[[ EXTRACTED RECORDS open ]]

(* ===== verification/Http.v ===== *)
(** * HTTP requests, responses and the server's message handler
    ([src/net/http/HttpRequest.h], [HttpContext.h], [HttpContext.cpp],
    [HttpResponse.h], [HttpResponse.cpp], [HttpServer.cpp])

    The parser works on a [Buffer]; its reference works on the plain list of
    the readable bytes.  The request handler a user installs is a parameter. *)

From S2P Require Import Prelude CxxStd Decimal Buffer.

Module Http.
Import Buffer.

(** ** Requests *)

Inductive Method := kInvalid | kGet | kPost | kHead | kPut | kDelete.
Inductive Version := kUnknown | kHttp10 | kHttp11.

#[global] Instance Method_eq_dec : EqDecision Method.
Proof. solve_decision. Defined.
#[global] Instance Version_eq_dec : EqDecision Version.
Proof. solve_decision. Defined.

(** [std::map<string, string>] *)
Definition header_map : Type := list (list byte * list byte).

Record HttpRequest := mkRequest {
  method_ : Method;
  version_ : Version;
  path_ : list byte;
  query_ : list byte;
  receiveTime_ : Z;
  headers_ : header_map }.

Definition new_request : HttpRequest := mkRequest kInvalid kUnknown [] [] 0 [].

Definition setVersion (v : Version) (r : HttpRequest) : HttpRequest :=
  mkRequest (method_ r) v (path_ r) (query_ r) (receiveTime_ r) (headers_ r).
Definition setPath (p : list byte) (r : HttpRequest) : HttpRequest :=
  mkRequest (method_ r) (version_ r) p (query_ r) (receiveTime_ r) (headers_ r).
Definition setQuery (q : list byte) (r : HttpRequest) : HttpRequest :=
  mkRequest (method_ r) (version_ r) (path_ r) q (receiveTime_ r) (headers_ r).
Definition setReceiveTime (t : Z) (r : HttpRequest) : HttpRequest :=
  mkRequest (method_ r) (version_ r) (path_ r) (query_ r) t (headers_ r).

[[ EXTRACTED RECORDS closed ]]

Your reply must repeat the entries above exactly and in full.

(* ===== verification/Http.v ===== *)
(** * HTTP requests, responses and the server's message handler
    ([src/net/http/HttpRequest.h], [HttpContext.h], [HttpContext.cpp],
    [HttpResponse.h], [HttpResponse.cpp], [HttpServer.cpp])

    The parser works on a [Buffer]; its reference works on the plain list of
    the readable bytes.  The request handler a user installs is a parameter. *)

From S2P Require Import Prelude CxxStd Decimal Buffer.

Module Http.
Import Buffer.

(** ** Requests *)

Inductive Method := kInvalid | kGet | kPost | kHead | kPut | kDelete.
Inductive Version := kUnknown | kHttp10 | kHttp11.

#[global] Instance Method_eq_dec : EqDecision Method.
Proof. solve_decision. Defined.
#[global] Instance Version_eq_dec : EqDecision Version.
Proof. solve_decision. Defined.

(** [std::map<string, string>] *)
Definition header_map : Type := list (list byte * list byte).

Record HttpRequest := mkRequest {
  method_ : Method;
  version_ : Version;
  path_ : list byte;
  query_ : list byte;
  receiveTime_ : Z;
  headers_ : header_map }.

Definition new_request : HttpRequest := mkRequest kInvalid kUnknown [] [] 0 [].

Definition setVersion (v : Version) (r : HttpRequest) : HttpRequest :=
  mkRequest (method_ r) v (path_ r) (query_ r) (receiveTime_ r) (headers_ r).
Definition setPath (p : list byte) (r : HttpRequest) : HttpRequest :=
  mkRequest (method_ r) (version_ r) p (query_ r) (receiveTime_ r) (headers_ r).
Definition setQuery (q : list byte) (r : HttpRequest) : HttpRequest :=
  mkRequest (method_ r) (version_ r) (path_ r) q (receiveTime_ r) (headers_ r).
Definition setReceiveTime (t : Z) (r : HttpRequest) : HttpRequest :=
  mkRequest (method_ r) (version_ r) (path_ r) (query_ r) t (headers_ r).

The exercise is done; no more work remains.